Le 26 août 1970, une petite poignée de femmes déposait à l'Arc de Triomphe une gerbe de fleurs au nom de la femme du soldat inconnu. Quarante années se sont écoulées depuis avec, certes, un certain nombre d'avancées comme la reconnaissance du droit à l'avortement, la banalisation de la pilule ou la loi sur la parité. Mais, beaucoup d'entre nous ont le sentiment que non seulement nous ne progressons plus, mais que nous sommes confrontées à de véritables menaces de régression.
Tout d'abord, l'égalité professionnelle entre hommes et femmes reste en Europe occidentale largement insuffisante ; dans notre pays, la différence de salaire des femmes pour le même emploi reste de l'ordre de 22 % ; le plafond de verre continu à s'appliquer même si quelques femmes ont fait leur entrée dans les conseils d'administration du CAC 40, et les femmes sont les premières touchées par le chômage et la précarité.
Ensuite, l'égalité en termes de capacité de faire, de créer, de s'imposer reste virtuelle dans la mesure où la répartition des tâches continue à faire peser sur les femmes l'essentiel de la vie familiale, ce qui conduit beaucoup d'entre elles à modifier leurs plans de vie ou des questions de carrière professionnelle, les conduisant à avoir des enfants plus tard avec toutes les conséquences qui s'y attachent.
Enfin et surtout, la tragédie qui frappe les femmes des pays dans lesquels s'applique la charia est une tragédie pour toutes les femmes. Le récent appel lancé par Bernard Henri Lévy contre la lapidation d'une femme iranienne, Sakineh, à laquelle est reproché un adultère, est une illustration supplémentaire de ce monde dans lequel les femmes continuent à être les victimes expiatoires de conceptions obscurantistes de l’Humanité. La volonté de conquête par l’esprit et par la force que manifeste l’islamisme radical est une menace non seulement pour les malheureuses femmes des pays soumis à leur diktat, mais pour toutes les autres dans la mesure où des minorités plus ou moins nombreuses et agissantes tentent d’obtenir, sous couvert de la liberté, une application soft des règles de soumission des femmes.

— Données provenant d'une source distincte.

(** C25. What [replace] and [split] make of the matches of a pattern. [replace] puts the
    expansion of the replacement in the place of each match, [replace-first] in that of
    the first; a text without \ or $ stands for itself and $0 for the match, so that
    replacing by $0 gives the string. [split] answers what is between the matches, empty
    ones at the ends left out: with a negative limit all of it, from which, with the
    matches, the string is made; with a positive one at most that many pieces, the last
    the rest; and with none without trailing empty pieces. *)
Theorem replace_split ms a b c : successive cp s 0 ms ->
  (forall r texts w, Forall2 (expands r) ms texts ->
     prim_replace [Str a s; Pattern b src; Str c r] w = newString (spliced 0 ms texts) w /\
     prim_replace_first [Str a s; Pattern b src; Str c r] w = newString (spliced 0 (take 1 ms) (take 1 texts)) w) /\
  (forall m, expands (s2b "$0") m (mstr m s 0)) /\ spliced 0 ms (map (fun m => mstr m s 0) ms) = s /\
  (forall r m, forallb (fun c => negb (c =? "\")%byte && negb (c =? "$")%byte) r = true -> expands r m r) /\
  (forall r, spliced 0 ms (map (fun _ => r) ms) = separated r (gaps 0 ms)) /\
  let cuts := List.filter cutsAt ms in
  spliced 0 cuts (map (fun m => mstr m s 0) cuts) = s /\
  (forall n limit w, isSmallInt n = true -> integerOf n = Some limit -> limit <> 0 ->
     exists d vs w', prim_split [Str a s; Pattern b src; n] w = (Ok (Vec d vs), w') /\
       Forall2 isPiece vs (gaps 0 (if limit <? 0 then cuts else take (Z.to_nat (limit - 1)) cuts)) /\
       (0 < limit -> Z.of_nat (length vs) <= limit)) /\
  (forall w, exists d vs ps k w', prim_split [Str a s; Pattern b src] w = (Ok (Vec d vs), w') /\ Forall2 isPiece vs ps /\
     gaps 0 cuts = ps ++ replicate k [] /\ (last ps <> Some [] \/ s = [] /\ ps = [[]])).
Proof.
  intros Hms. pose proof (successive_ordered 0 ms Hms) as Hord. split; [|split; [|split; [|split; [|split]]]].
  - intros r texts w Ht. unfold prim_replace, prim_replace_first, stringArg. rewrite compiledOf_run. unfold mbind, E_bind, mret, E_ret.
    split; by rewrite (replaceWithPattern_run _ _ _ _ _ _ Hms Ht).
  - intros m. apply expands_whole.
  - rewrite (spliced_matches 0 ms Hord). apply drop_0.
  - intros r m. apply expands_plain.
  - intros r. apply spliced_joined.
  - intros cuts. split; [|split].
    + rewrite spliced_matches by (by apply ordered_filter). apply drop_0.
    + intros n limit w Hsmall Hint Hnz. unfold prim_split. cbn [length]. cbn -[splitWithPattern indexArg]. unfold stringArg. rewrite compiledOf_run.
      unfold indexArg. change (argAt [Str a s; Pattern b src; n] 2) with n. rewrite Hint, Hsmall. unfold mbind, E_bind, mret, E_ret.
      destruct (splitWithPattern_run ms limit w Hms) as (d & vs & w' & E & Hvs). exists d, vs, w'. split; [exact E|].
      rewrite (proj2 (Z.eqb_neq limit 0)) in Hvs by done. unfold limited in Hvs. rewrite Z.sub_0_r in Hvs. cbv zeta in Hvs.
      split; [destruct (Z.ltb_spec 0 limit), (Z.ltb_spec limit 0); done || lia|]. intros Hl. apply Forall2_length in Hvs.
      rewrite Hvs, gaps_length, (proj2 (Z.ltb_lt 0 limit)), length_take by done. lia.
    + intros w. unfold prim_split. cbn [length]. cbn -[splitWithPattern indexArg]. unfold stringArg. rewrite compiledOf_run. unfold mbind, E_bind, mret, E_ret.
      destruct (splitWithPattern_run ms 0 w Hms) as (d & vs & w' & E & Hvs). cbn in Hvs.
      destruct (trimmed_spec (gaps 0 cuts)) as (k & Ek & Hlast); [by destruct cuts|].
      by exists d, vs, (trimmed (gaps 0 cuts)), k, w'.
Qed.

End Matches.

Nos sociétés sont de plus en plus perméables à ces menaces dans la mesure où elles ne sont plus en mesure d’offrir, en application des valeurs universalistes et d’égalité qu’elles professent, une réalité au désir de progrès social, et en France d’intégration et d ‘égalité des chances. Ceci explique, pour partie au moins la radicalisation et l’extension du mouvement.
Ainsi, et paradoxalement, l’injustice et l’inégalité ont pour conséquence d’accroître encore et toujours la soumission et l’injustice faite aux femmes.
Nous ne lutterons contre cette situation qu’en acceptant de passer de la virtualité à la réalité en ce qui concerne les valeurs que nous défendons. La laïcité est un formidable atout, à la condition qu’elle s’accompagne d’une vraie politique d’égalité des chances pour les femmes comme pour les hommes.
En attendant, force est de constater que la laïcité perd du terrain, le droit des femmes et l’égalité des chances aussi.